+++ Available data +++

Lemma _as_list_swap (a b : pyval) (nums : list float) :
  _as_list [a; b] = Ok nums ->
  exists x y, nums = [x; y] /\ _as_list [b; a] = Ok [y; x].
Proof.
  unfold _as_list. cbn [list_comp].
  destruct (_as_number a) as [x | e]; [| discriminate ].
  destruct (_as_number b) as [y | e]; [| discriminate ].
  cbn [bind]. intros H. injection H as <-. now exists x, y.
Qed.

(** C4, as amended: [add] is the left-to-right float sum from [0] and
    [multiply] the left-to-right float product from [1.0]; reordering a
    list of at most two valid numbers changes neither result. *)
Theorem add_multiply_left_to_right (L : list pyval) (nums : list float)
  (Hvalid : _as_list L = Ok nums) :
  add L = Ok (fold_left PrimFloat.add nums 0%float)
  /\ multiply L = Ok (fold_left PrimFloat.mul nums 1%float)
  /\ (forall L', Permutation L L' -> (List.length L <= 2)%nat ->
        add L' = add L /\ multiply L' = multiply L).
Proof.
  split; [ now apply add_unfold |]. split; [ now apply multiply_unfold |].
  intros L' Hperm Hlen.
  destruct L as [| a [| b [| c L]]]; simpl in Hlen; try lia.
  - discriminate.
  - apply Permutation_length_1_inv in Hperm. subst L'. now split.
  - apply Permutation_length_2_inv in Hperm as [-> | ->]; [ now split |].
    destruct (@_as_list_swap _ _ _ Hvalid) as [x [y [-> Hswap]]].
    rewrite (@add_unfold _ _ Hvalid), (@add_unfold _ _ Hswap).
    rewrite (@multiply_unfold _ _ Hvalid), (@multiply_unfold _ _ Hswap).
    cbn [fold_left]. split; f_equal.
    + apply float_sum2_comm.
    + rewrite !float_mul_one_l. apply float_mul_comm.
Qed.

Lemma add_multiply_left_to_right_witness :
  _as_list [PyInt 2; PyStr "0.5"] = Ok [2; 0.5]%float
  /\ add [PyInt 2; PyStr "0.5"] = Ok (fold_left PrimFloat.add [2; 0.5]%float 0%float)
  /\ multiply [PyInt 2; PyStr "0.5"] = Ok (fold_left PrimFloat.mul [2; 0.5]%float 1%float)
  /\ (forall L', Permutation [PyInt 2; PyStr "0.5"] L' ->
        (List.length [PyInt 2; PyStr "0.5"] <= 2)%nat ->
        add L' = add [PyInt 2; PyStr "0.5"]
        /\ multiply L' = multiply [PyInt 2; PyStr "0.5"]).
Proof.
  split; [ vm_compute; reflexivity |].
  apply add_multiply_left_to_right. vm_compute; reflexivity.
Defined.

(** Three valid numbers whose product, and whose sum, depends on the
    order: the running value overflows in one order only. *)
Lemma add_multiply_permutation_counterexample :
  Permutation [PyFloat 1e308; PyFloat 10; PyFloat 0.1]
              [PyFloat 1e308; PyFloat 0.1; PyFloat 10]
  /\ multiply [PyFloat 1e308; PyFloat 10; PyFloat 0.1] = Ok infinity
  /\ multiply [PyFloat 1e308; PyFloat 0.1; PyFloat 10] = Ok 1e308%float
  /\ multiply [PyFloat 1e308; PyFloat 10; PyFloat 0.1]
     <> multiply [PyFloat 1e308; PyFloat 0.1; PyFloat 10]
  /\ Permutation [PyFloat 1e308; PyFloat 1e308; PyFloat (-1e308)]
                 [PyFloat 1e308; PyFloat (-1e308); PyFloat 1e308]
  /\ add [PyFloat 1e308; PyFloat 1e308; PyFloat (-1e308)] = Ok infinity
  /\ add [PyFloat 1e308; PyFloat (-1e308); PyFloat 1e308] = Ok 1e308%float
  /\ add [PyFloat 1e308; PyFloat 1e308; PyFloat (-1e308)]
     <> add [PyFloat 1e308; PyFloat (-1e308); PyFloat 1e308].
Proof.
  assert (Hne : @Ok float infinity <> Ok 1e308%float).
  { intros H.
    apply (f_equal (fun r => match r with Ok f => is_infinity f | Err _ => false end)) in H.
    vm_compute in H. discriminate. }
  split; [ apply perm_skip, perm_swap |].
  split; [ vm_compute; reflexivity |].
  split; [ vm_compute; reflexivity |].
  split; [ intros H; vm_compute in H; exact (Hne H) |].
  split; [ apply perm_skip, perm_swap |].
  split; [ vm_compute; reflexivity |].
  split; [ vm_compute; reflexivity |].
  intros H. vm_compute in H. exact (Hne H).
Qed.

+++

What is asked for is an exact copy of the lines above from the one containing "add L = Ok (fold_left" through the one containing "(** Three valid", and only those.

  add L = Ok (fold_left PrimFloat.add nums 0%float)
  /\ multiply L = Ok (fold_left PrimFloat.mul nums 1%float)
  /\ (forall L', Permutation L L' -> (List.length L <= 2)%nat ->
        add L' = add L /\ multiply L' = multiply L).
Proof.
  split; [ now apply add_unfold |]. split; [ now apply multiply_unfold |].
  intros L' Hperm Hlen.
  destruct L as [| a [| b [| c L]]]; simpl in Hlen; try lia.
  - discriminate.
  - apply Permutation_length_1_inv in Hperm. subst L'. now split.
  - apply Permutation_length_2_inv in Hperm as [-> | ->]; [ now split |].
    destruct (@_as_list_swap _ _ _ Hvalid) as [x [y [-> Hswap]]].
    rewrite (@add_unfold _ _ Hvalid), (@add_unfold _ _ Hswap).
    rewrite (@multiply_unfold _ _ Hvalid), (@multiply_unfold _ _ Hswap).
    cbn [fold_left]. split; f_equal.
    + apply float_sum2_comm.
    + rewrite !float_mul_one_l. apply float_mul_comm.
Qed.

Lemma add_multiply_left_to_right_witness :
  _as_list [PyInt 2; PyStr "0.5"] = Ok [2; 0.5]%float
  /\ add [PyInt 2; PyStr "0.5"] = Ok (fold_left PrimFloat.add [2; 0.5]%float 0%float)
  /\ multiply [PyInt 2; PyStr "0.5"] = Ok (fold_left PrimFloat.mul [2; 0.5]%float 1%float)
  /\ (forall L', Permutation [PyInt 2; PyStr "0.5"] L' ->
        (List.length [PyInt 2; PyStr "0.5"] <= 2)%nat ->
        add L' = add [PyInt 2; PyStr "0.5"]
        /\ multiply L' = multiply [PyInt 2; PyStr "0.5"]).
Proof.
  split; [ vm_compute; reflexivity |].
  apply add_multiply_left_to_right. vm_compute; reflexivity.
Defined.

(** Three valid numbers whose product, and whose sum, depends on the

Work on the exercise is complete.